> [TASK DESCRIPTION] What lines in the material hold the string "that"? Copy out each of them.

> [RECORDS TO USE]
____

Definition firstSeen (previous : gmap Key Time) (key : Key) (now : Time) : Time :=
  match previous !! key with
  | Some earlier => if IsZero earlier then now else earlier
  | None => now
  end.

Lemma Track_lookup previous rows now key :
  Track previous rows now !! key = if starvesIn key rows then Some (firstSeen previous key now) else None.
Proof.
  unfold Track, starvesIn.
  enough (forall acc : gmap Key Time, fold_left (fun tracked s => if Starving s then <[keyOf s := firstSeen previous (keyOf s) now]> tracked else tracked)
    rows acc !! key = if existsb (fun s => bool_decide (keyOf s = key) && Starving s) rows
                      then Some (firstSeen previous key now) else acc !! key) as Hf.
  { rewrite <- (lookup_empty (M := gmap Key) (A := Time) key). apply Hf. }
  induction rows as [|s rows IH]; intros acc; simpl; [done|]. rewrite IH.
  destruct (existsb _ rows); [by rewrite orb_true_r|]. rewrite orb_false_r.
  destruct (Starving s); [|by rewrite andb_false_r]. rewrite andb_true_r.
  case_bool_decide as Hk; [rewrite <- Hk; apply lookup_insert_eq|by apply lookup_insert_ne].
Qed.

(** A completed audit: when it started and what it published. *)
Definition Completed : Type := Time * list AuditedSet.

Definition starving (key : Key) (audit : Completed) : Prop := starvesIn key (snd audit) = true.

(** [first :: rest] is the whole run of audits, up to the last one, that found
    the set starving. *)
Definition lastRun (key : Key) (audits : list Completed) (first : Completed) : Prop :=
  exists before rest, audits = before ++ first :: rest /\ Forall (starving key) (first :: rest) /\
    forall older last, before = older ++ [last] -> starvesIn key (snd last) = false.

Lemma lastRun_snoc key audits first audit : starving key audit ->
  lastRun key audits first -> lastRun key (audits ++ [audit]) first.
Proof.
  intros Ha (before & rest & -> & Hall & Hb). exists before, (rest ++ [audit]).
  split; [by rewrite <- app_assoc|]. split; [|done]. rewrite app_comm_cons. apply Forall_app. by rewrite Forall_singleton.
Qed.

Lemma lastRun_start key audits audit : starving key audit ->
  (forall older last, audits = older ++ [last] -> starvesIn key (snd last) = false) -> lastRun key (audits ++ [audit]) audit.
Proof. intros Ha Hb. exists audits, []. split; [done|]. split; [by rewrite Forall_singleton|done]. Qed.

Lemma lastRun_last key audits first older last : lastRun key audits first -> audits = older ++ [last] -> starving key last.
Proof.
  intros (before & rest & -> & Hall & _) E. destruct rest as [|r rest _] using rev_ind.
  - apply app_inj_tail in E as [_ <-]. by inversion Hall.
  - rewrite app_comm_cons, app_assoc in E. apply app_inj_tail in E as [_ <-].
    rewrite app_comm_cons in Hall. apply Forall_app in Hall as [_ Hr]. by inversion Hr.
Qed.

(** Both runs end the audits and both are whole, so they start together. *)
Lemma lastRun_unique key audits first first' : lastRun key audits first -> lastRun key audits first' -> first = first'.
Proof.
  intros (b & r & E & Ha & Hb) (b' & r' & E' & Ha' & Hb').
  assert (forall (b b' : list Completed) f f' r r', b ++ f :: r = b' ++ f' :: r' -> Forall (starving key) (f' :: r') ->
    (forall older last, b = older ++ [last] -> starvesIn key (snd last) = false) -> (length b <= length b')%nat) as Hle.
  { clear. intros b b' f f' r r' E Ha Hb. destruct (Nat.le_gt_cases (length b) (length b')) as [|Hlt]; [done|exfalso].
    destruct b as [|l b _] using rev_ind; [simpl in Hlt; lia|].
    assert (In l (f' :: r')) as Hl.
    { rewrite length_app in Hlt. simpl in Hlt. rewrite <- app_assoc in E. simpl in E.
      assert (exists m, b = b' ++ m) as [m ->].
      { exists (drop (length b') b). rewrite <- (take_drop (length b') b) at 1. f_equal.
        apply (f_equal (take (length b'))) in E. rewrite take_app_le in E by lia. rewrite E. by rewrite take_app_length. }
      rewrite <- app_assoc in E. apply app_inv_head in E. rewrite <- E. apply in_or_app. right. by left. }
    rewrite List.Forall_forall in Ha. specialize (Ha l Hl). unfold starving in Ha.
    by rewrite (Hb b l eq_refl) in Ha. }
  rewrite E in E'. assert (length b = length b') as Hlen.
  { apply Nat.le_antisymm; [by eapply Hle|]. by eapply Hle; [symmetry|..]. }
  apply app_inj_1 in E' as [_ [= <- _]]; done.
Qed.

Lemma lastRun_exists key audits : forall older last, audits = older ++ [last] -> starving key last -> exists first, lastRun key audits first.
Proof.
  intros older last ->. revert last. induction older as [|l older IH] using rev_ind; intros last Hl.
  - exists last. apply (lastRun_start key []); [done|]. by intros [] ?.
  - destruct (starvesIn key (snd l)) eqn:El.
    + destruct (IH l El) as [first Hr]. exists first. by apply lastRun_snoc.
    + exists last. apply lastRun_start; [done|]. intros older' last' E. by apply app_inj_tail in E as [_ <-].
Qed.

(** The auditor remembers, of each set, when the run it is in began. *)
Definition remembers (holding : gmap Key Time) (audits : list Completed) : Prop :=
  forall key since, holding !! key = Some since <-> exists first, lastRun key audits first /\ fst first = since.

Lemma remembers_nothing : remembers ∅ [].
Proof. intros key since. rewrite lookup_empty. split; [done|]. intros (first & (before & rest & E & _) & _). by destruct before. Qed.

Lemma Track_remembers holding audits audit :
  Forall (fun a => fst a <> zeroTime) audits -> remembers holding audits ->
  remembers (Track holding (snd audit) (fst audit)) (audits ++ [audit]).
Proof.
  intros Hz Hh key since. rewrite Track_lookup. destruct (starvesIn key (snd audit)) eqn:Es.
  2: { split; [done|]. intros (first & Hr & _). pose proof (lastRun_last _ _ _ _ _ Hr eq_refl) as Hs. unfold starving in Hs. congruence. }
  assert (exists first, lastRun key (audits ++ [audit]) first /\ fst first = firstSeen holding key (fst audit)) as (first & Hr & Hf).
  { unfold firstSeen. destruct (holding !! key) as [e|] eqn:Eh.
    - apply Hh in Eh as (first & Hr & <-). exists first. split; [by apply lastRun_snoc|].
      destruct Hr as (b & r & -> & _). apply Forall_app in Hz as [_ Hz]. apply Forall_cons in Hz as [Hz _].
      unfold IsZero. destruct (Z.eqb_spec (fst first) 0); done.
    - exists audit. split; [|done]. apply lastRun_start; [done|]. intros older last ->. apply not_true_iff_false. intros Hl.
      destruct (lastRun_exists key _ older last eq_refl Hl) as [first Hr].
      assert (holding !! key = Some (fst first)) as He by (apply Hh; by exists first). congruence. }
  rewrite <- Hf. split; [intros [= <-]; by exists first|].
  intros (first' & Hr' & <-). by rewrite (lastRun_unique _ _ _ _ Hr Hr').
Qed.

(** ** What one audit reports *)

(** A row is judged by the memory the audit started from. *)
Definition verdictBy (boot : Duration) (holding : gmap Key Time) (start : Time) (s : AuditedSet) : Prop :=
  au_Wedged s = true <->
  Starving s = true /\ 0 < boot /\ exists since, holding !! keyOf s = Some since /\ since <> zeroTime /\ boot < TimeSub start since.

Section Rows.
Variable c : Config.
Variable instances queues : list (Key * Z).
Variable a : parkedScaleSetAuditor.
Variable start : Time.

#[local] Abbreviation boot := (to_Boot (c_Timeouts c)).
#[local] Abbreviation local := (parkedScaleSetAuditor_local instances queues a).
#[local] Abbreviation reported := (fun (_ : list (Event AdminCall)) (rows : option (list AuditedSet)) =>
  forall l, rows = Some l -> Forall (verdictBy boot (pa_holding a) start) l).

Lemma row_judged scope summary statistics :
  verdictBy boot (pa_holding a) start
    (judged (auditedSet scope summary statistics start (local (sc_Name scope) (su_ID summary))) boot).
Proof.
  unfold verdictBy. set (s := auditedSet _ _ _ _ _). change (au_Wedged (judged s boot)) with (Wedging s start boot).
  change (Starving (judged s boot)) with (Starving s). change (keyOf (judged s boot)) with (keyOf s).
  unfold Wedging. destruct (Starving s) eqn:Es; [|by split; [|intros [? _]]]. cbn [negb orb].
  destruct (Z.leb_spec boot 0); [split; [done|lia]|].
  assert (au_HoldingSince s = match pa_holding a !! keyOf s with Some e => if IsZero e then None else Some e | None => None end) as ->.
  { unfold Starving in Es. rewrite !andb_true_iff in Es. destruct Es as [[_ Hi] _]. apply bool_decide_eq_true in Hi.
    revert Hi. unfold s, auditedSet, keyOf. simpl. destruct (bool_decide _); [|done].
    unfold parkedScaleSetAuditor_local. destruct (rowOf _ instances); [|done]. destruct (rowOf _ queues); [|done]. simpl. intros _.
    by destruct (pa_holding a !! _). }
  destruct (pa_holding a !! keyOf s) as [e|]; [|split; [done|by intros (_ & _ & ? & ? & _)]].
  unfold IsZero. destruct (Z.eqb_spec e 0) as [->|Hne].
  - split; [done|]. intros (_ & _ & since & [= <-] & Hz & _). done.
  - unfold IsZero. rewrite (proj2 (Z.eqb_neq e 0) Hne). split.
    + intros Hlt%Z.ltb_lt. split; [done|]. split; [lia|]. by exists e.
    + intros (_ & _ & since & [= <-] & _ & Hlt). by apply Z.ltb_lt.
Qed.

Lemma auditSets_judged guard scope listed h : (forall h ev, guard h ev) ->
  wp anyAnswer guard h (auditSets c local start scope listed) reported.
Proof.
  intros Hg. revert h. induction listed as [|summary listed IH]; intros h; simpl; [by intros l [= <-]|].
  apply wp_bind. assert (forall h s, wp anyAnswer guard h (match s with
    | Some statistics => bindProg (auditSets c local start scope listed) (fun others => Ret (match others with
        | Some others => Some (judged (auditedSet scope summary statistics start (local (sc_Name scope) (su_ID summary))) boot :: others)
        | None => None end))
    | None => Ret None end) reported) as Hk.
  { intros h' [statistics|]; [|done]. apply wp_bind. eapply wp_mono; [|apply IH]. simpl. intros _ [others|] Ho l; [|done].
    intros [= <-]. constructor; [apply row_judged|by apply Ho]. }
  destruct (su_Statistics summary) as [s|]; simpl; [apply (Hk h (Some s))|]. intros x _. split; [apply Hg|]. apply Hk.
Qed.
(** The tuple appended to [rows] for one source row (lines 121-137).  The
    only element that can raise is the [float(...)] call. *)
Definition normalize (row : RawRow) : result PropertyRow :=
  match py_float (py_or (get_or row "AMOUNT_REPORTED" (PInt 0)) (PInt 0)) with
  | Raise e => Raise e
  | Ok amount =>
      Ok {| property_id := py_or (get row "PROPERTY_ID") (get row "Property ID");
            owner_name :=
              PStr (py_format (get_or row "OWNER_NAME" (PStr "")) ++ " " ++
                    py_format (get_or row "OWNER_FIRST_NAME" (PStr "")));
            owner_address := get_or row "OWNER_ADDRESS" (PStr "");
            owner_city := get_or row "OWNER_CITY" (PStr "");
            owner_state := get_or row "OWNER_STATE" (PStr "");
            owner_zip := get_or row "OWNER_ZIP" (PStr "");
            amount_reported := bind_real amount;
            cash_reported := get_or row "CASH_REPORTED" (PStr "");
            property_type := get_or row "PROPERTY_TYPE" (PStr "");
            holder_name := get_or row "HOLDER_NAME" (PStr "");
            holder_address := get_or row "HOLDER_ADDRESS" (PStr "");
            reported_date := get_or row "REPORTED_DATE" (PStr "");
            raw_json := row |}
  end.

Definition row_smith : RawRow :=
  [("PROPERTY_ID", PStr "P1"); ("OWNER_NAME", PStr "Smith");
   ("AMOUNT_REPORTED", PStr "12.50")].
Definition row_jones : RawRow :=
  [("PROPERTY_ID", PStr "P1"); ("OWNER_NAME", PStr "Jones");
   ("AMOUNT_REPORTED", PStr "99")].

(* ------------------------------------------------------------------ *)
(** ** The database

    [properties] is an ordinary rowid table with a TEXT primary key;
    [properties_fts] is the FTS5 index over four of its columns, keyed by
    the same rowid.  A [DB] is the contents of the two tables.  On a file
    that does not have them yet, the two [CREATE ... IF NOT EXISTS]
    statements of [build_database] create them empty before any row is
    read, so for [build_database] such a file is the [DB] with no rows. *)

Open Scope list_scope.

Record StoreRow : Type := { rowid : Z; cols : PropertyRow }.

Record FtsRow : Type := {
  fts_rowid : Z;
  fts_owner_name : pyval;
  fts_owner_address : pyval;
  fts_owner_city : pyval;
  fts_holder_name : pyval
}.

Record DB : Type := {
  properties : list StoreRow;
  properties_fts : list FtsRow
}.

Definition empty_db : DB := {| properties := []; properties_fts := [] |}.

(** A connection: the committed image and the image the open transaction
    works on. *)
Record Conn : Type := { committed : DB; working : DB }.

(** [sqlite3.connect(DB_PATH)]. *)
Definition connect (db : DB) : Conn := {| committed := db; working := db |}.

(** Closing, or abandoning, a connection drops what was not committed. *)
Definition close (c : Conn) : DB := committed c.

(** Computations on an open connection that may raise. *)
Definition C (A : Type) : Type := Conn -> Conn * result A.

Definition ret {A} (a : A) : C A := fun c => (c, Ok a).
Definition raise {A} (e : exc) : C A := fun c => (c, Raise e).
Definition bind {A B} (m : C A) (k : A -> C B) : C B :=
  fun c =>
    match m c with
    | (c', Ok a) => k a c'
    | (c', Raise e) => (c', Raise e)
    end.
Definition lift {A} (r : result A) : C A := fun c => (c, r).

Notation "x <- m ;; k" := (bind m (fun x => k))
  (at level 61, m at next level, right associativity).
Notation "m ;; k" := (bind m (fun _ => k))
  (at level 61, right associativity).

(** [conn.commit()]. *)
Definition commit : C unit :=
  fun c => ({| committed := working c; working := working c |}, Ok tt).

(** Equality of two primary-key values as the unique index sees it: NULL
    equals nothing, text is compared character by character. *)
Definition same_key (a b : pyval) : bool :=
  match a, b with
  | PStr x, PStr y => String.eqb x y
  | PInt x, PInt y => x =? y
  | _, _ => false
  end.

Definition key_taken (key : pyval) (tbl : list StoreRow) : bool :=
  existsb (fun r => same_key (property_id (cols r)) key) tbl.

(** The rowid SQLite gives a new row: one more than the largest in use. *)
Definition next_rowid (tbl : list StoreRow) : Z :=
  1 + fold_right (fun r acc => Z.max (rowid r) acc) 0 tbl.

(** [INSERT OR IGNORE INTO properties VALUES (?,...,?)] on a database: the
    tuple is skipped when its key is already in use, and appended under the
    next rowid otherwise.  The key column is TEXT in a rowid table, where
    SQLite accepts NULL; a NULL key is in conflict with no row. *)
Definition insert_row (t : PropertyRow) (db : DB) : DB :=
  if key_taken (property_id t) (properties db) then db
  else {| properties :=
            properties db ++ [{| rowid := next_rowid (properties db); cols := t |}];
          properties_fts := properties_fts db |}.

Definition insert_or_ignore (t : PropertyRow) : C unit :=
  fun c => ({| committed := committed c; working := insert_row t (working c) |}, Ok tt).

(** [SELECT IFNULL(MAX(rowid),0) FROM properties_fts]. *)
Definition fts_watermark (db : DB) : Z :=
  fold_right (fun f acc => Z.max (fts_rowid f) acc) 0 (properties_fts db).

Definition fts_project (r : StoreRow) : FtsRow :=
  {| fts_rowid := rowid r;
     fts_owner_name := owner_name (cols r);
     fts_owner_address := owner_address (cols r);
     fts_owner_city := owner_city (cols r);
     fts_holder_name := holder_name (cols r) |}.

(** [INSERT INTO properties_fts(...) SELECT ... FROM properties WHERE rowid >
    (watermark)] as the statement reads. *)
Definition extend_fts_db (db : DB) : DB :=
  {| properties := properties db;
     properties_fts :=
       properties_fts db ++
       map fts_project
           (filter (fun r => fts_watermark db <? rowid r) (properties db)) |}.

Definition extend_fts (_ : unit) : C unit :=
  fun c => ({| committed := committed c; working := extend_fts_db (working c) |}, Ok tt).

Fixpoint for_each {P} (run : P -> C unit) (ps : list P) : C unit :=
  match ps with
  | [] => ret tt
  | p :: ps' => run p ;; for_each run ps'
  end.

____

> [TASK ANSWER]
(** [first :: rest] is the whole run of audits, up to the last one, that found
    only element that can raise is the [float(...)] call. *)
    that does not have them yet, the two [CREATE ... IF NOT EXISTS]
(** Computations on an open connection that may raise. *)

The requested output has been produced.